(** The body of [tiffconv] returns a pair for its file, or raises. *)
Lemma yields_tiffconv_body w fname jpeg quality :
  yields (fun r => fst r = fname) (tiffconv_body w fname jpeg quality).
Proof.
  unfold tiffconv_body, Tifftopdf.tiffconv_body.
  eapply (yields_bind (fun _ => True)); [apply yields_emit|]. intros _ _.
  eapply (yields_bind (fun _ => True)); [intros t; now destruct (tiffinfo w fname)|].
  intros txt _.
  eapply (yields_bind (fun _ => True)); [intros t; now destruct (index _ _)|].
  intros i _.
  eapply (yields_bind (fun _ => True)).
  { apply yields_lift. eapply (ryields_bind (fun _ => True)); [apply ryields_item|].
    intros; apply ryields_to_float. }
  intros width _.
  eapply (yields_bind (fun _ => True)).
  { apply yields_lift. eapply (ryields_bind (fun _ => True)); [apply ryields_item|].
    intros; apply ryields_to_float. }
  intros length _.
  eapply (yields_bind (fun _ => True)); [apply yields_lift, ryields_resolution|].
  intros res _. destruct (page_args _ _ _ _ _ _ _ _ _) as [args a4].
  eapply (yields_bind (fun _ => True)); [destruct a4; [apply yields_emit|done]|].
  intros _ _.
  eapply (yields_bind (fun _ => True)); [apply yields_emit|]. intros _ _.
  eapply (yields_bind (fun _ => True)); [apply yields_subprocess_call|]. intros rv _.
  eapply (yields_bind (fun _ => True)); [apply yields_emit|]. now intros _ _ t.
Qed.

▶ _To do_:
Give the complete material back, word for word.

▶ _Task response_:
(** The body of [tiffconv] returns a pair for its file, or raises. *)
Lemma yields_tiffconv_body w fname jpeg quality :
  yields (fun r => fst r = fname) (tiffconv_body w fname jpeg quality).
Proof.
  unfold tiffconv_body, Tifftopdf.tiffconv_body.
  eapply (yields_bind (fun _ => True)); [apply yields_emit|]. intros _ _.
  eapply (yields_bind (fun _ => True)); [intros t; now destruct (tiffinfo w fname)|].
  intros txt _.
  eapply (yields_bind (fun _ => True)); [intros t; now destruct (index _ _)|].
  intros i _.
  eapply (yields_bind (fun _ => True)).
  { apply yields_lift. eapply (ryields_bind (fun _ => True)); [apply ryields_item|].
    intros; apply ryields_to_float. }
  intros width _.
  eapply (yields_bind (fun _ => True)).
  { apply yields_lift. eapply (ryields_bind (fun _ => True)); [apply ryields_item|].
    intros; apply ryields_to_float. }
  intros length _.
  eapply (yields_bind (fun _ => True)); [apply yields_lift, ryields_resolution|].
  intros res _. destruct (page_args _ _ _ _ _ _ _ _ _) as [args a4].
  eapply (yields_bind (fun _ => True)); [destruct a4; [apply yields_emit|done]|].
  intros _ _.
  eapply (yields_bind (fun _ => True)); [apply yields_emit|]. intros _ _.
  eapply (yields_bind (fun _ => True)); [apply yields_subprocess_call|]. intros rv _.
  eapply (yields_bind (fun _ => True)); [apply yields_emit|]. now intros _ _ t.
Qed.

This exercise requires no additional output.